What to produce:
Beginning at the line containing "comdat of the" in the material below and ending at the line containing "then g_comdat NGV", return each line exactly and add nothing.
═════ Information
Lemma rebuild_defined_kinds fuel ctx M ctx' M1 :
  NoDup (g_id <$> m_globals M) → namesUnique (m_globals M) →
  rebuild ASRemapper HostMapValue getWithOperands HostMapMetadata
    HostCloneFunctionInto fuel ctx M = Some (ctx', M1) →
  ∃ ps,
    (∀ VM, mapsAll ps VM → mapsGlobals M M1 VM) ∧
    ∀ k, Forall2 (λ o n, kindOf o = k ∧
                         ∃ n0, declared o n0 ∧ g_id n0 = g_id n ∧
                               definedWith fuel ps o n0 n)
           (ofKind k M) (ofKind k M1).
Proof using HostMapValue_keeps HostMapMetadata_keeps
            HostCloneFunctionInto_keeps.
  intros Hnd Hu Hr.
  destruct (rebuild_defined _ _ _ _ _ Hnd Hu Hr) as (news & Hlen & Hids & Hd).
  set (os := ofKind KVariable M ++ ofKind KAlias M ++ ofKind KFunction M)
    in *.
  exists (zip os news). split.
  - intros VM HVM k.
    assert (Forall2 (λ o n, kindOf o = kindOf n ∧
                            VMap_global VM (g_id o) = Some (g_id n))
              os (m_globals M1)) as HF.
    { apply Forall2_same_length_lookup_2; [by eapply Forall2_length|].
      intros i o n Ho Hn.
      destruct (Forall2_lookup_lr _ _ _ _ _ _ Hd Ho Hn) as [Hk _].
      split; [done|].
      destruct (lookup_lt_is_Some_2 news i) as [n0 Hn0].
      { rewrite Hlen. by eapply lookup_lt_Some. }
      rewrite (HVM o n0) by (apply elem_of_zip_lookup; eauto).
      apply (f_equal (λ l, l !! i)) in Hids.
      rewrite !list_lookup_fmap, Hn, Hn0 in Hids. simpl in Hids. congruence. }
    apply (Forall2_filter_kind _ k) in HF. unfold os, ofKind in HF.
    by rewrite filter_kinds in HF.
  - intros k.
    assert (Forall2 (λ o n, kindOf o = kindOf n ∧
                            ∃ n0, declared o n0 ∧ g_id n0 = g_id n ∧
                                  definedWith fuel (zip os news) o n0 n)
              os (m_globals M1)) as HF.
    { eapply Forall2_impl; [exact Hd|]. intros o n [Hk H]. by split. }
    apply (Forall2_filter_kind _ k) in HF. unfold os, ofKind in HF.
    rewrite filter_kinds in HF. apply Forall2_Forall_left; [|done].
    apply Forall_forall. by intros g [? _]%list_elem_of_filter.
Qed.

Lemma g_comdat_copyComdat Src Dst :
  g_comdat Dst = None → g_comdat (copyComdat Src Dst) = g_comdat Src.
Proof. unfold copyComdat. by destruct (g_comdat Src). Qed.

Lemma g_payload_copyComdat Src Dst :
  g_payload (copyComdat Src Dst) = g_payload Dst.
Proof. unfold copyComdat. by destruct (g_comdat Src). Qed.

(** X26: the initializers of global variables. In the module that the driver
    has built when it turns to the names of intrinsics, the global variable
    that replaces a global variable with an initializer is constant and
    thread-local as the original, and it has the values that [MapValue] and
    [MapMetadata] give for the initializer and for the metadata attachments
    of the original, under a value map that sends every global value of
    the start to its replacement. *)
Theorem removeAddrspaces_initializers fuel ctx M ctx' M' changed :
  NoDup (g_id <$> m_globals M) → namesUnique (m_globals M) →
  removeAddrspaces ASRemapper HostMapValue getWithOperands HostMapMetadata
    HostCloneFunctionInto intrinsicName fuel ctx M = Some (ctx', M', changed) →
  ∃ M1,
    rebuild ASRemapper HostMapValue getWithOperands HostMapMetadata
      HostCloneFunctionInto fuel ctx M = Some (ctx', M1) ∧
    Forall2 (λ GV NGV, ∀ isConstant tlm Init MDs,
               g_payload GV = PVariable isConstant tlm (Some Init) MDs →
               ∃ σ σ1 NewInit VM2 NewMDs,
                 mapsGlobals M M1 σ.1 ∧
                 MapValue ASRemapper HostMapValue getWithOperands fuel σ Init
                 = Some (σ1, NewInit) ∧
                 mapAttachments HostMapMetadata σ1.1 MDs
                 = Some (VM2, NewMDs) ∧
                 g_payload NGV = PVariable isConstant tlm NewInit NewMDs)
      (ofKind KVariable M) (ofKind KVariable M1).
Proof using HostMapValue_keeps HostMapMetadata_keeps
            HostCloneFunctionInto_keeps.
  intros Hnd Hu. unfold removeAddrspaces.
  destruct (rebuild _ _ _ _ _ _ _ _) as [[ctx1 M1]|] eqn:Hr; [cbn|done].
  destruct (remangleLoop _ _ _ _) as [M2|] eqn:Hloop; [cbn|done].
  intros [= <- <- <-]. exists M1. split; [done|].
  destruct (rebuild_defined_kinds _ _ _ _ _ Hnd Hu Hr) as (ps & Hps & Hd).
  eapply Forall2_impl; [exact (Hd KVariable)|].
  intros GV NGV (_ & n0 & Hdecl & _ & Hdef) isC tlm Init MDs Hp.
  unfold definedAs in Hdef. rewrite Hp in Hdef.
  destruct Hdef as (σ & σ1 & NewInit & VM2 & NewMDs & Hm & HI & HA & ->).
  exists σ, σ1, NewInit, VM2, NewMDs.
  split; [by apply Hps|]. split; [done|]. split; [done|].
  by rewrite g_payload_copyComdat.
Qed.

(** What the last loop keeps of a global variable. *)
Definition hasInitializer (g : GlobalValue) : bool :=
  match g_payload g with
  | PVariable _ _ (Some _) _ => true
  | _ => false
  end.

Definition mdKinds (g : GlobalValue) : list nat :=
  match g_payload g with
  | PVariable _ _ _ MDs => MDs.*1
  | _ => []
  end.

Lemma attached_replaceUses old new g :
  (λ g, (g_comdat g, mdKinds g, hasInitializer g))
    (setPayload (substGlobalP old new (g_payload g)) g)
  = (g_comdat g, mdKinds g, hasInitializer g).
Proof.
  unfold mdKinds, hasInitializer. simpl.
  destruct (g_payload g) as [c t [i|] m| |]; simpl; try done;
    by rewrite <- list_fmap_compose.
Qed.

(** X27: comdats and metadata attachments of global variables after the
    pass. The replacement of a global variable with an initializer has the
    comdat of the original and metadata attachments of the same kinds, in
    their order; the replacement of a declaration is a declaration that has
    no comdat and no metadata attachment, whatever the original has. *)
Theorem removeAddrspaces_variable_attachments fuel ctx M ctx' M' changed :
  NoDup (g_id <$> m_globals M) → namesUnique (m_globals M) →
  removeAddrspaces ASRemapper HostMapValue getWithOperands HostMapMetadata
    HostCloneFunctionInto intrinsicName fuel ctx M = Some (ctx', M', changed) →
  Forall2 (λ GV NGV,
             if hasInitializer GV
             then g_comdat NGV = g_comdat GV ∧ mdKinds NGV = mdKinds GV
             else g_comdat NGV = None ∧ mdKinds NGV = [] ∧
                  hasInitializer NGV = false)
    (ofKind KVariable M) (ofKind KVariable M').
Proof using HostMapValue_keeps HostMapMetadata_keeps
            HostCloneFunctionInto_keeps.
  intros Hnd Hu Hrun.
  destruct (removeAddrspaces_others ASRemapper HostMapValue getWithOperands
              HostMapMetadata HostCloneFunctionInto intrinsicName
              (λ g, (g_comdat g, mdKinds g, hasInitializer g))
              fuel ctx M ctx' M' changed KVariable ltac:(done)
              attached_replaceUses Hnd Hu ltac:(done) Hrun) as (M1 & Hr & HM').
  destruct (rebuild_defined_kinds _ _ _ _ _ Hnd Hu Hr) as (ps & _ & Hd).
  specialize (Hd KVariable).
  assert (Forall2 (λ GV b,
                     if hasInitializer GV
                     then b.1.1 = g_comdat GV ∧ b.1.2 = mdKinds GV
                     else b.1.1 = None ∧ b.1.2 = [] ∧ b.2 = false)
            (ofKind KVariable M)
            ((λ g, (g_comdat g, mdKinds g, hasInitializer g))
               <$> ofKind KVariable M1)) as HF.
  { rewrite Forall2_fmap_r. eapply Forall2_impl; [exact Hd|].
    intros GV NGV (Hk & n0 & [Hc Hdecl] & _ & Hdef). simpl.
    unfold definedAs in Hdef. unfold hasInitializer, mdKinds.
    unfold kindOf in Hk.
    destruct (g_payload GV) as [isC tlm [Init|] MDs| |] eqn:Hp; try done.
    - destruct Hdef as (σ & σ1 & NewInit & VM2 & NewMDs & _ & _ & HA & ->).
      rewrite g_comdat_copyComdat, g_payload_copyComdat by done. simpl.
      split; [done|]. by eapply mapAttachments_keeps.
    - subst NGV. split; [done|].
      destruct (g_payload n0) as [? ? [|] [|]| |]; done. }
  rewrite <- HM', Forall2_fmap_r in HF. exact HF.
Qed.
Lemma scan_literal_witness :
  hasByte (scan ["fe80::1%wlan0"; " 10.0.0.1"; "fd00::53"] false) "%" = false /\
  (forall e, In e ["fe80::1%wlan0"; " 10.0.0.1"; "fd00::53"] ->
             hasByte e "%" = true ->
             scan ["fe80::1%wlan0"; " 10.0.0.1"; "fd00::53"] false <> e).
Proof.
  apply (scan_literal ["fe80::1%wlan0"; " 10.0.0.1"; "fd00::53"] false "%").
  reflexivity.
Defined.

(** [scan] does not see the entries that do not match. *)
Lemma scan_filter (ips : list string) (wantV4 : bool) :
  scan (List.filter (matchesb wantV4) ips) wantV4 = scan ips wantV4.
Proof.
  induction ips as [|ip ips IH]; [reflexivity|].
  simpl List.filter. destruct (matchesb wantV4 ip) eqn:Hm.
  - apply matchesb_true in Hm. rewrite !(scan_cons_match _ _ _ Hm). reflexivity.
  - apply matchesb_false in Hm. rewrite (scan_cons_skip _ _ _ Hm). exact IH.
Qed.

(** ** The rewriter, continued *)

(** How [replaceIP] fails on a non-empty list. *)
Lemma replaceIP_error (addr ips0 : string) (rest : list string)
  (s : string) (e : error) :
  replaceIP addr (ips0 :: rest) = (s, Some e) ->
  s = EmptyString /\ InvalidAddress e /\ ~ NoResolvers e.
Proof.
  unfold replaceIP.
  destruct (net.SplitHostPort addr) as [[orighost port] [e'|]] eqn:Hs.
  - intros H. injection H as <- <-.
    destruct (SplitHostPort_error _ _ _ _ Hs) as [_ [_ [why ->]]].
    split; [reflexivity|]. split.
    + left. exists why, addr. reflexivity.
    + intros Hn. discriminate Hn.
  - destruct (net.ParseIP orighost) as [origip|]; [discriminate|].
    intros H. injection H as <- <-.
    split; [reflexivity|]. split.
    + right. exists orighost. reflexivity.
    + unfold NoResolvers, fmt.Errorf1, errors.New. intros Hn. inversion Hn.
Qed.

(** X4: [replaceIP] succeeds exactly when the list is not empty, the
    address splits and its host is an IP literal: what the entries of the
    list are plays no part in it. *)
Theorem replaceIP_success_iff (addr : string) (ips : list string) :
  (exists newAddress, replaceIP addr ips = (newAddress, None)) <->
  (ips <> [] /\
   exists orighost port origip,
     net.SplitHostPort addr = (orighost, port, None) /\
     net.ParseIP orighost = Some origip).
Proof.
  split.
  - intros [newAddress H].
    destruct ips as [|ips0 rest]; [discriminate H|].
    split; [discriminate|].
    destruct (net.SplitHostPort addr) as [[orighost port] [e|]] eqn:Hs;
      [unfold replaceIP in H; rewrite Hs in H; discriminate H|].
    destruct (net.ParseIP orighost) as [origip|] eqn:Hp;
      [|unfold replaceIP in H; rewrite Hs, Hp in H; discriminate H].
    exists orighost, port, origip. split; [reflexivity | exact Hp].
  - intros [Hne [orighost [port [origip [Hs Hp]]]]].
    destruct ips as [|ips0 rest]; [contradiction|].
    rewrite (replaceIP_parsed _ _ _ _ _ _ Hs Hp). eexists. reflexivity.
Qed.

(** X5: a host with a byte that cannot occur in an IP literal (a host
    name with a letter past [f], an address with a zone) makes
    [replaceIP] fail with the "cannot parse resolver-ip" error that
    quotes the host. *)
Theorem replaceIP_host_not_literal (addr : string) (ips : list string)
  (orighost port : string) (b : ascii) :
  net.SplitHostPort addr = (orighost, port, None) ->
  literalByte b = false ->
  hasByte orighost b = true ->
  ips <> [] ->
  replaceIP addr ips =
    (EmptyString, Some (fmt.Errorf1 "cannot parse resolver-ip: " orighost)).
Proof.
  intros Hs Hb Hh Hne. destruct ips as [|ips0 rest]; [contradiction|].
  unfold replaceIP. rewrite Hs, (ParseIP_literal _ _ Hb Hh). reflexivity.
Qed.

Lemma replaceIP_host_not_literal_witness :
  replaceIP "[fe80::1%wlan0]:53" ["10.0.0.1"] =
    (EmptyString,
     Some (fmt.Errorf1 "cannot parse resolver-ip: " "fe80::1%wlan0")).
Proof.
  apply (replaceIP_host_not_literal "[fe80::1%wlan0]:53" ["10.0.0.1"]
           "fe80::1%wlan0" "53" "%"); try reflexivity.
  discriminate.
Defined.

(** X6: the port is not looked at: an IP literal joined with any port
    that has no colon and no bracket, the empty port and service names
    included, is rewritten, with that port, to an entry of the list. *)
Theorem replaceIP_any_port (host port : string) (ip : net.IP)
  (ips : list string) :
  net.ParseIP host = Some ip ->
  hasByte port ":" = false ->
  hasByte port "[" = false ->
  hasByte port "]" = false ->
  ips <> [] ->
  exists newIP,
    In newIP ips /\
    replaceIP (net.JoinHostPort host port) ips
      = (net.JoinHostPort newIP port, None).
Proof.
  intros Hp Hc Hl Hr Hne.
  destruct (ParseIP_no_bracket _ _ Hp) as [Hhl Hhr].
  pose proof (SplitHostPort_JoinHostPort host port Hhl Hhr Hc Hl Hr) as Hs.
  destruct ips as [|ips0 rest]; [contradiction|].
  rewrite (replaceIP_parsed _ _ _ _ _ _ Hs Hp).
  pose proof (scan_in (ips0 :: rest) (isV4 ip)) as Hin.
  destruct (String.eqb (scan (ips0 :: rest) (isV4 ip)) EmptyString) eqn:He.
  - exists ips0. split; [left; reflexivity | reflexivity].
  - exists (scan (ips0 :: rest) (isV4 ip)). split; [|reflexivity].
    destruct Hin as [Hn|Hin]; [|exact Hin].
    apply String.eqb_neq in He. contradiction.
Qed.

Lemma replaceIP_any_port_witness :
  exists newIP,
    In newIP ["fd00::53"; "10.0.0.1"] /\
    replaceIP (net.JoinHostPort "8.8.4.4" "") ["fd00::53"; "10.0.0.1"]
      = (net.JoinHostPort newIP "", None).
Proof.
  apply (replaceIP_any_port "8.8.4.4" "" (net.IPv4 8 8 4 4)
           ["fd00::53"; "10.0.0.1"]); try reflexivity.
  discriminate.
Defined.

(** X7: of the host of the address only the family counts: two
    addresses with the same port and hosts of the same family are
    rewritten to the same address. *)
Theorem replaceIP_family_only (addr1 addr2 : string) (ips : list string)
  (host1 host2 port : string) (ip1 ip2 : net.IP) :
  net.SplitHostPort addr1 = (host1, port, None) ->
  net.SplitHostPort addr2 = (host2, port, None) ->
  net.ParseIP host1 = Some ip1 ->
  net.ParseIP host2 = Some ip2 ->
  isV4 ip1 = isV4 ip2 ->
  replaceIP addr1 ips = replaceIP addr2 ips.
Proof.
  intros Hs1 Hs2 Hp1 Hp2 Hf.
  destruct ips as [|ips0 rest]; [reflexivity|].
  rewrite (replaceIP_parsed _ _ _ _ _ _ Hs1 Hp1).
  rewrite (replaceIP_parsed _ _ _ _ _ _ Hs2 Hp2).
  rewrite Hf. reflexivity.
Qed.

Lemma replaceIP_family_only_witness :
  replaceIP "8.8.8.8:53" ["fd00::53"; "10.0.0.1"]
  = replaceIP "[::ffff:1.1.1.1]:53" ["fd00::53"; "10.0.0.1"].
Proof.
  apply (replaceIP_family_only "8.8.8.8:53" "[::ffff:1.1.1.1]:53"
           ["fd00::53"; "10.0.0.1"] "8.8.8.8" "::ffff:1.1.1.1" "53"
           (net.IPv4 8 8 8 8) (net.IPv4 1 1 1 1)); reflexivity.
Defined.

(** X8: when the list has an entry of the family of the host, the
    entries that are unparseable or of the other family do not count:
    the rewrite is the one of the list without them. *)
Theorem replaceIP_filter (addr : string) (ips : list string)
  (orighost port : string) (origip : net.IP) :
  net.SplitHostPort addr = (orighost, port, None) ->
  net.ParseIP orighost = Some origip ->
  (exists e, In e ips /\ matches (isV4 origip) e) ->
  replaceIP addr (List.filter (matchesb (isV4 origip)) ips) = replaceIP addr ips.
Proof.
  intros Hs Hp [e [Hin Hm]].
  assert (Hf : In e (List.filter (matchesb (isV4 origip)) ips)).
  { apply filter_In. split; [exact Hin | apply matchesb_true, Hm]. }
  pose proof (scan_filter ips (isV4 origip)) as Hsf.
  destruct (scan_some ips (isV4 origip) (ex_intro _ e (conj Hin Hm)))
    as [_ [_ [_ [_ Hfound]]]].
  apply matches_nonempty, String.eqb_neq in Hfound.
  destruct ips as [|ips0 rest]; [destruct Hin|].
  destruct (List.filter (matchesb (isV4 origip)) (ips0 :: rest)) as [|f0 frest];
    [destruct Hf|].
  rewrite !(replaceIP_parsed _ _ _ _ _ _ Hs Hp).
  rewrite Hsf, Hfound. reflexivity.
Qed.

Lemma replaceIP_filter_witness :
  replaceIP "8.8.8.8:53"
    (List.filter (matchesb true) ["bad"; "fd00::53"; "10.0.0.1"; "10.0.0.2"])
  = replaceIP "8.8.8.8:53" ["bad"; "fd00::53"; "10.0.0.1"; "10.0.0.2"].
Proof.
  apply (replaceIP_filter "8.8.8.8:53"
           ["bad"; "fd00::53"; "10.0.0.1"; "10.0.0.2"] "8.8.8.8" "53"
           (net.IPv4 8 8 8 8)); try reflexivity.
  exists "10.0.0.1". split.
  - simpl. auto.
  - exists (net.IPv4 10 0 0 1). split; reflexivity.
Defined.

(** X9: rewriting is idempotent when the first entry of the list is an
    IP literal: the address [replaceIP] returns is rewritten to itself. *)
Theorem replaceIP_idempotent (addr : string) (ips : list string)
  (newAddress : string) (first : net.IP) :
  replaceIP addr ips = (newAddress, None) ->
  net.ParseIP (hd EmptyString ips) = Some first ->
  replaceIP newAddress ips = (newAddress, None).
Proof.
  intros H Hfirst.
  destruct ips as [|ips0 rest]; [discriminate H|].
  simpl hd in Hfirst.
  destruct (net.SplitHostPort addr) as [[orighost port] [e|]] eqn:Hs;
    [unfold replaceIP in H; rewrite Hs in H; discriminate H|].
  destruct (net.ParseIP orighost) as [origip|] eqn:Hp;
    [|unfold replaceIP in H; rewrite Hs, Hp in H; discriminate H].
  rewrite (replaceIP_parsed _ _ _ _ _ _ Hs Hp) in H.
  destruct (String.eqb (scan (ips0 :: rest) (isV4 origip)) EmptyString) eqn:He.
  - (* the fallback: the first entry, of its own family *)
    assert (Hj : newAddress = net.JoinHostPort ips0 port) by congruence.
    subst newAddress.
    pose proof (SplitHostPort_rewritten _ _ _ _ _ Hs Hfirst) as Hs'.
    rewrite (replaceIP_parsed _ _ _ _ _ _ Hs' Hfirst).
    assert (Hm : matches (isV4 first) ips0)
      by (exists first; split; [exact Hfirst | reflexivity]).
    rewrite (scan_cons_match _ _ _ Hm).
    apply matches_nonempty, String.eqb_neq in Hm. rewrite Hm. reflexivity.
  - (* a match: an entry of the family of the host *)
    assert (Hj : newAddress =
                 net.JoinHostPort (scan (ips0 :: rest) (isV4 origip)) port)
      by congruence.
    apply String.eqb_neq in He.
    assert (Hm : matches (isV4 origip) (scan (ips0 :: rest) (isV4 origip))).
    { destruct (scan_correct (ips0 :: rest) (isV4 origip))
        as [before after _ _ Hm | _ Hn]; [exact Hm | contradiction]. }
    destruct Hm as [parsed [Hparsed Hfam]].
    pose proof (SplitHostPort_rewritten _ _ _ _ _ Hs Hparsed) as Hs'.
    rewrite Hj.
    rewrite (replaceIP_parsed _ _ _ _ _ _ Hs' Hparsed).
    rewrite Hfam. apply String.eqb_neq in He. rewrite He. reflexivity.
Qed.

Lemma replaceIP_idempotent_witness :
  replaceIP "[fd00::53]:53" ["fd00::53"; "10.0.0.1"] = ("[fd00::53]:53", None).
Proof.
  apply (replaceIP_idempotent "[2001:db8::1]:53" ["fd00::53"; "10.0.0.1"]
           "[fd00::53]:53"
           [0xfd; 0; 0; 0; 0; 0; 0; 0; 0; 0; 0; 0; 0; 0; 0; 0x53]).
  - reflexivity.
  - reflexivity.
Defined.

(** A literal without a colon is a dotted decimal, which [net.ParseIP]
    gives in the form of [net.IPv4]: its family is IPv4. *)
Lemma parseIPv4_isV4 (s : string) (ip : net.IP) :
  net.parseIPv4 s = Some ip -> isV4 ip = true.
Proof.
  unfold net.parseIPv4.
  destruct (net.parseIPv4_loop 4 0 s [0; 0; 0; 0]) as [[s' p]|]; [|discriminate].
  destruct (negb (len s' =? 0)); [discriminate|].
  intros H. injection H as <-. reflexivity.
Qed.

Lemma ParseIP_loop_no_colon (s rest : string) (ip : net.IP) :
  hasByte rest ":" = false ->
  net.ParseIP_loop s rest = Some ip -> isV4 ip = true.
Proof.
  induction rest as [|x rest IH]; simpl; [discriminate|].
  intros H. apply orb_false_elim in H. destruct H as [Hx Hrest].
  destruct (Ascii.eqb x "."); [apply parseIPv4_isV4|].
  rewrite Hx. apply IH, Hrest.
Qed.

Lemma matches_v6_colon (e : string) : matches false e -> hasByte e ":" = true.
Proof.
  intros [parsed [Hp Hf]].
  destruct (hasByte e ":") eqn:Hc; [reflexivity|].
  rewrite (ParseIP_loop_no_colon e e parsed Hc Hp) in Hf. discriminate Hf.
Qed.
══════════
Task solution:
    comdat of the original and metadata attachments of the same kinds, in
    their order; the replacement of a declaration is a declaration that has
    no comdat and no metadata attachment, whatever the original has. *)
Theorem removeAddrspaces_variable_attachments fuel ctx M ctx' M' changed :
  NoDup (g_id <$> m_globals M) → namesUnique (m_globals M) →
  removeAddrspaces ASRemapper HostMapValue getWithOperands HostMapMetadata
    HostCloneFunctionInto intrinsicName fuel ctx M = Some (ctx', M', changed) →
  Forall2 (λ GV NGV,
             if hasInitializer GV
             then g_comdat NGV = g_comdat GV ∧ mdKinds NGV = mdKinds GV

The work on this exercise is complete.